Do your homework.
Spend a little time researching what the jet kit contains and whether that kit is appropriate for your needs.
Do set aside a clean, quiet place to work.
If your shop is under an apple tree, this is one job you might want to farm out.
Do take the time to read the manual beforehand.
Make sure you understand how to remove and replace the carburetors and to perform necessary adjustments.
Do be patient.
Carburetor work can be finicky, and it's easy to get off track. If you take your time and complete each step before moving on to the next one, you shouldn't have any problems. Get distracted and you're liable to spend the whole weekend just trying to get the bike to run.
Don't expect miracles. A jet kit isn't a magic bullet, and in many cases experimentation may be needed before you hit that golden combination. In some cases you may have to settle for a that's-as-good-as-it'll-get solution.
Don't second-guess the instructions.
The guys writing them have installed more jet kits than you've had hot meals. If they tell you to initially adjust the pilot screw to 4.5 turns, do it. If you later find out it runs best at 3.5 turns, then good for you—but don't assume anything that isn't in the instructions.

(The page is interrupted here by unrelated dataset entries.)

Definition Profile_from_json (profile_name : string) (json_desc : V) (is_from_a_file : bool)
  (json_filename : string) : result Profile :=
  xbt_assert (IsObject json_desc) "profile value must be an object";;
  profile_type ← require_string json_desc "type";
  return_code ← (if HasMember json_desc "ret"
                 then x ← member_at json_desc "ret"; GetInt x else Ok 0);
  '(t, data) ← from_json_data profile_type json_desc is_from_a_file json_filename;
  Ok (mk_Profile t data (serialize json_desc) profile_name return_code).

(** The overload used for profiles that the scheduler registers. *)
Definition Profile_from_json_str (profile_name json_str : string) : result Profile :=
  match parse_json json_str with
  | None => xbt_die "Cannot be parsed"
  | Some doc => Profile_from_json profile_name doc false "unset"
  end.
End FromJson.

(** ** The container *)

(** [_profiles]: a null pointer stands for a profile that existed in the past. *)
Abbreviation Profiles := (gmap string (option positive)).

Definition Profiles_exists (ps : Profiles) (profile_name : string) : bool :=
  match ps !! profile_name with Some _ => true | None => false end.

Definition Profiles_at (ps : Profiles) (profile_name : string) : result positive :=
  match ps !! profile_name with
  | None => Err (Abort "Cannot get profile: it does not exist")
  | Some None => Err (Abort "Cannot get profile: it existed some time ago but is no longer accessible")
  | Some (Some p) => Ok p
  end.

Definition add_profile (ps : Profiles) (profile_name : string) (p : positive) : result Profiles :=
  xbt_assert (negb (Profiles_exists ps profile_name)) "a profile with this name already exists";;
  Ok (<[profile_name := Some p]> ps).

Definition nb_profiles (ps : Profiles) : Z := Z.of_nat (size ps).

(** Dereferencing a [ProfilePtr]. *)
Definition deref_profile (h : profile_heap) (p : positive) : result Profile :=
  of_option (Undef "dangling profile pointer") (h !! p).

(** The sub-profiles of a profile: [profile_data->profile_sequence] when its type
    is SEQUENCE. *)
Definition sub_profiles (p : Profile) : result (list positive) :=
  if bool_decide (p_type p = SEQUENCE) then
    match p_data p with
    | SequenceProfileData _ _ subs => Ok subs
    | _ => Err (Undef "static_cast of another data type")
    end
  else Ok [].

(** The recursion of [remove_profile] is bounded by the stack; running out of
    [fuel] is running out of stack. *)
Fixpoint remove_profile (fuel : nat) (h : profile_heap) (ps : Profiles) (profile_name : string)
  : result Profiles :=
  match fuel with
  | O => Err (Undef "stack overflow")
  | S fuel =>
      match ps !! profile_name with
      | None => Err (Abort "Profile never existed in this workload")
      | Some None => Ok ps
      | Some (Some ptr) =>
          p ← deref_profile h ptr;
          subs ← sub_profiles p;
          ps' ← foldM (fun ps sub =>
                         q ← deref_profile h sub;
                         remove_profile fuel h ps (p_name q)) ps subs;
          Ok (<[profile_name := None]> ps')
      end
  end.

(** [Profiles::load_from_json]: the profiles are created in a heap, [next] being
    the next free address. *)
Section LoadFromJson.
Context {V : Type} `{RapidJson V} `{FileSystem}.

Definition load_one_profile (filename : string)
  (st : profile_heap * positive * Profiles) (kv : string * V)
  : result (profile_heap * positive * Profiles) :=
  let '(h, next, ps) := st in
  let '(key, value) := kv in
  p ← Profile_from_json key value true filename;
  xbt_assert (negb (Profiles_exists ps key)) "duplication of profile name";;
  Ok (<[next := p]> h, Pos.succ next, <[key := Some next]> ps).

Definition Profiles_load_from_json (doc : V) (filename : string)
  (st : profile_heap * positive * Profiles) : result (profile_heap * positive * Profiles) :=
  xbt_assert (IsObject doc) "not a JSON object";;
  profiles ← require_member doc "profiles" IsObject;
  foldM (load_one_profile filename) st (members profiles).
End LoadFromJson.

(** ** Theorems *)

(** What the parser guarantees of a profile it accepts. *)
Definition data_wf (t : ProfileType) (d : ProfileData) : Prop :=
  match t, d with
  | DELAY, DelayProfileData delay => (0 < delay)%Q
  | PARALLEL, ParallelProfileData nb_res cpu com =>
      nb_res = u32 (Z.of_nat (length cpu)) /\ cpu ≠ [] /\
      Z.of_nat (length com) = u32 (nb_res * nb_res) /\
      Forall (fun q => (0 <= q)%Q) cpu /\ Forall (fun q => (0 <= q)%Q) com
  | PARALLEL_HOMOGENEOUS, ParallelHomogeneousProfileData cpu com
  | PARALLEL_HOMOGENEOUS_TOTAL_AMOUNT, ParallelHomogeneousTotalAmountProfileData cpu com =>
      (0 <= cpu)%Q /\ (0 <= com)%Q
  | SEQUENCE, SequenceProfileData repeat seq subs => 0 < repeat < 2 ^ 32 /\ seq ≠ [] /\ subs = []
  | PARALLEL_HOMOGENEOUS_PFS, ParallelHomogeneousPFSProfileData _ _ _ => True
  | DATA_STAGING, DataStagingProfileData nb_bytes _ _ => (0 <= nb_bytes)%Q
  | SCHEDULER_SEND, SchedulerSendProfileData _ sleeptime => (0 < sleeptime)%Q
  | SCHEDULER_RECV, SchedulerRecvProfileData _ _ _ _ polltime => (0 < polltime)%Q
  | SMPI, SmpiProfileData _ => True
  | USAGE_TRACE, UsageTraceProfileData _ => True
  | _, _ => False
  end.

Section FromJsonFacts.
Context {V : Type} `{RapidJson V} `{FileSystem}.

Lemma pair_fmap_Ok {A B} (a : A) (r : result B) t d :
  pair a <$> r = Ok (t, d) -> t = a /\ r = Ok d.
Proof. destruct r; cbn; [by intros [= <- <-]|done]. Qed.

Lemma read_amounts_nonneg (l : list V) qs :
  mapM_r read_amount l = Ok qs -> Forall (fun q => (0 <= q)%Q) qs.
Proof.
  apply mapM_r_Forall. unfold read_amount. intros x q Hq. inv_ok. by qify.
Qed.

Lemma read_cpu_com_nonneg (v : V) cpu com :
  read_cpu_com v = Ok (cpu, com) -> (0 <= cpu)%Q /\ (0 <= com)%Q.
Proof. unfold read_cpu_com. intros Hr. inv_ok. simplify_eq. split; by qify. Qed.

Lemma optional_duration_pos (v : V) key dflt q :
  (0 < dflt)%Q -> optional_duration v key dflt = Ok q -> (0 < q)%Q.
Proof.
  unfold optional_duration. intros Hd. destruct (HasMember v key); intros Hr; inv_ok; by qify.
Qed.

Lemma from_json_parallel_wf (v : V) d : from_json_parallel v = Ok d -> data_wf PARALLEL d.
Proof.
  unfold from_json_parallel. intros Hr. inv_ok. cbn.
  repeat match goal with
  | Hm : mapM_r read_amount _ = Ok _ |- _ =>
      pose proof (mapM_r_length _ _ _ Hm); apply read_amounts_nonneg in Hm
  end.
  split_and!; try done; try congruence.
  - intros ->. cbn in *. lia.
  - match goal with Hl : length ?l = _ |- context [length ?l] => rewrite Hl end.
    by apply Z.eqb_eq.
Qed.

Lemma from_json_composed_wf (v : V) d : from_json_composed v = Ok d -> data_wf SEQUENCE d.
Proof.
  unfold from_json_composed. intros Hr. inv_ok. cbn.
  repeat match goal with
  | Hm : mapM_r GetString _ = Ok _ |- _ => pose proof (mapM_r_length _ _ _ Hm); clear Hm
  end.
  split_and!; try done; try lia.
  - destruct (HasMember v "repeat"); inv_ok; [|lia]. apply u32_bounds.
  - intros ->. cbn in *. lia.
Qed.

Lemma from_json_homogeneous_wf (v : V) d :
  (from_json_parallel_homogeneous v = Ok d -> data_wf PARALLEL_HOMOGENEOUS d) /\
  (from_json_parallel_homogeneous_total v = Ok d -> data_wf PARALLEL_HOMOGENEOUS_TOTAL_AMOUNT d).
Proof.
  unfold from_json_parallel_homogeneous, from_json_parallel_homogeneous_total.
  split; intros Hr; inv_ok; by eapply read_cpu_com_nonneg.
Qed.

Lemma from_json_message_wf (v : V) d :
  (from_json_send v = Ok d -> data_wf SCHEDULER_SEND d) /\
  (from_json_recv v = Ok d -> data_wf SCHEDULER_RECV d).
Proof.
  unfold from_json_send, from_json_recv.
  split; intros Hr; inv_ok; (eapply optional_duration_pos; [|done]); reflexivity.
Qed.

Lemma from_json_data_wf ty (v : V) b f t d :
  from_json_data ty v b f = Ok (t, d) -> data_wf t d.
Proof.
  unfold from_json_data.
  repeat match goal with
  | |- (if String.eqb ty ?s then _ else _) = _ -> _ =>
      destruct (String.eqb ty s); [intros [-> Hd]%pair_fmap_Ok|]
  end.
  - unfold from_json_delay in Hd. inv_ok. cbn. by qify.
  - by apply from_json_parallel_wf in Hd.
  - by apply from_json_homogeneous_wf in Hd.
  - by apply from_json_homogeneous_wf in Hd.
  - by apply from_json_composed_wf in Hd.
  - unfold from_json_parallel_homogeneous_pfs in Hd. by inv_ok.
  - unfold from_json_data_staging in Hd. inv_ok. cbn. by qify.
  - by apply from_json_message_wf in Hd.
  - by apply from_json_message_wf in Hd.
  - rewrite orb_true_r. unfold from_json_trace. intros Hr. inv_ok.
    case_match; by simplify_eq.
Qed.

Lemma data_wf_destroyed p : data_wf (p_type p) (p_data p) -> destroy_profile p = Ok tt.
Proof. unfold destroy_profile. by destruct (p_type p), (p_data p). Qed.

(** C37. Every profile that the parser accepts has the data of its type, with
    amounts that are not negative, durations that are positive and, for a
    parallel profile, a communication matrix of the square of its size (in
    [unsigned int]); its destructor deletes these data as what they are. *)
Theorem Profile_from_json_wf name (v : V) b f p :
  Profile_from_json name v b f = Ok p ->
  p_name p = name /\ data_wf (p_type p) (p_data p) /\ destroy_profile p = Ok tt.
Proof.
  unfold Profile_from_json. intros Hr. inv_ok. cbn.
  split; [done|]. assert (data_wf p0 p1) as Hwf by by eapply from_json_data_wf.
  split; [done|]. by apply data_wf_destroyed.
Qed.

Definition known_types : list string :=
  ["delay"; "parallel"; "parallel_homogeneous"; "parallel_homogeneous_total"; "composed";
   "parallel_homogeneous_pfs"; "data_staging"; "send"; "recv"; "smpi"].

Don't throw anything away.
Keep the OEM parts and all paperwork that came with the kit, especially if the kit was installed along with open pipes and/or airbox modifications. The bike's next owner may prefer a stock setup.
Don't be afraid to contact the manufacturer's tech line with questions.
These guys have run across most of the problems you're likely to encounter and will be able to steer you in the right direction should you run into any snafus. If you find a kit that doesn't have a line for tech support, take a pass.
Don't panic if something goes wrong.
Carburetors are simply mechanical devices, and there is nothing particularly mysterious about them. If something fouls up, retrace your steps until you find the problem.
- Locate the plug and use a center punch to dimple it as close to dead center as possible.
- Drill through the plug. A few wraps of tape on the bit will prevent it from breaking through and wiping out the adjusting screw.
- Screw in the sheetmetal screw.
- Pull out the plug using a Vise-Grip.